Des erreurs courantes

Une attention de tous les instants pour un personnel multitâches, qui, implacablement, conduit à des erreurs. Laura poursuit : "Nous avons un téléphone à disposition. Donc en dehors des horaires du standard, on fait aussi office de secrétaire, au beau milieu de soins qui parfois peuvent être délicats. C’est dangereux. Alors les erreurs de soins et de médicaments sont courantes. Dans le jargon, on appelle cela des 'événements indésirables associés aux soins'. Ils sont recensés en fin d’année et bien souvent, c’est le manque d’effectifs qui est en cause."

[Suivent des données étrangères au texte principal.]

(** * Verification of the portfolio page script (src/script.js)

    A shallow embedding of the client-side behaviour layer of the portfolio
    page: the scroll-progress computation, the easing curve, the scroll spy
    and mobile navigation state machine, the one-shot reveal observer and the
    mock contact form, followed by the properties the specification states
    about them. *)

From Stdlib Require Import QArith Qminmax Lqa Lia ZArith NArith Bool Floats Ascii.
From stdpp Require Import base list strings gmap.

Local Open Scope Q_scope.

(** * JavaScript numbers

    The script computes with IEEE binary64 numbers.  They are modelled as
    exact rationals extended with NaN and the two infinities, so that the
    exceptional results of a division (0/0, x/0) are kept; rounding and the
    sign of zero are not modelled. *)
Module Number.

Inductive number : Type :=
  | NaN
  | Infinity (negative : bool)
  | Finite (q : Q).

Definition Qsign_neg (q : Q) : bool := if Qlt_le_dec q 0 then true else false.
Definition Qis_zero (q : Q) : bool := Qeq_bool q 0.

(** Unary minus. *)
Definition neg (a : number) : number :=
  match a with
  | NaN => NaN
  | Infinity s => Infinity (negb s)
  | Finite q => Finite (- q)
  end.

(** [a + b] *)
Definition add (a b : number) : number :=
  match a, b with
  | NaN, _ | _, NaN => NaN
  | Infinity s, Infinity s' => if Bool.eqb s s' then Infinity s else NaN
  | Infinity s, Finite _ | Finite _, Infinity s => Infinity s
  | Finite p, Finite q => Finite (p + q)
  end.

(** [a - b] *)
Definition sub (a b : number) : number := add a (neg b).

(** [a * b] *)
Definition mul (a b : number) : number :=
  match a, b with
  | NaN, _ | _, NaN => NaN
  | Infinity s, Infinity s' => Infinity (xorb s s')
  | Infinity s, Finite q | Finite q, Infinity s =>
      if Qis_zero q then NaN else Infinity (xorb s (Qsign_neg q))
  | Finite p, Finite q => Finite (p * q)
  end.

(** [a / b] *)
Definition div (a b : number) : number :=
  match a, b with
  | NaN, _ | _, NaN => NaN
  | Infinity _, Infinity _ => NaN
  | Infinity s, Finite q => Infinity (xorb s (Qsign_neg q))
  | Finite _, Infinity _ => Finite 0
  | Finite p, Finite q =>
      if Qis_zero q then
        if Qis_zero p then NaN else Infinity (Qsign_neg p)
      else Finite (p / q)
  end.

(** [a < b]: every comparison with NaN is false. *)
Definition ltb (a b : number) : bool :=
  match a, b with
  | NaN, _ | _, NaN => false
  | Infinity s, Infinity s' => s && negb s'
  | Infinity s, Finite _ => s
  | Finite _, Infinity s => negb s
  | Finite p, Finite q => if Qlt_le_dec p q then true else false
  end.

(** [Math.min(a, b)]: NaN if either argument is NaN. *)
Definition min (a b : number) : number :=
  match a, b with
  | NaN, _ | _, NaN => NaN
  | _, _ => if ltb b a then b else a
  end.

(** ToBoolean on a number: 0 and NaN are falsy. *)
Definition truthy (a : number) : bool :=
  match a with
  | NaN => false
  | Infinity _ => true
  | Finite q => negb (Qis_zero q)
  end.

(** [a || b] on numbers. *)
Definition or (a b : number) : number := if truthy a then a else b.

Très concrètement, l’emploi du temps de Laura se déroule sur des cycles de dix jours : quatre soirées jusque 21 heures, un jour de repos, cinq matinées à partir de 6 heures. A la mi-journée, une demi-heure de pause déjeuner, rarement respectée. "Les pauses, je les zappe souvent. Le matin, je me limite à une tasse de café pour tenir toute la journée sans pause pipi. Quand j’y arrive, j’en suis fière et c’est triste. Parfois aussi, les journées sont tellement longues et intenses que le soir, je me dis ‘j’ai soif !’. Evidemment, j’en ai oublié de boire !" Un rythme effréné parsemé de 14 jours de RTT par an… quand ils ne sont pas rabotés. "Régulièrement, on nous rappelle pendant nos jours de récupération, parce qu’il manque des effectifs. Et je dois dire que l’ambiance s’en ressent. Tout le monde est tendu dans le service."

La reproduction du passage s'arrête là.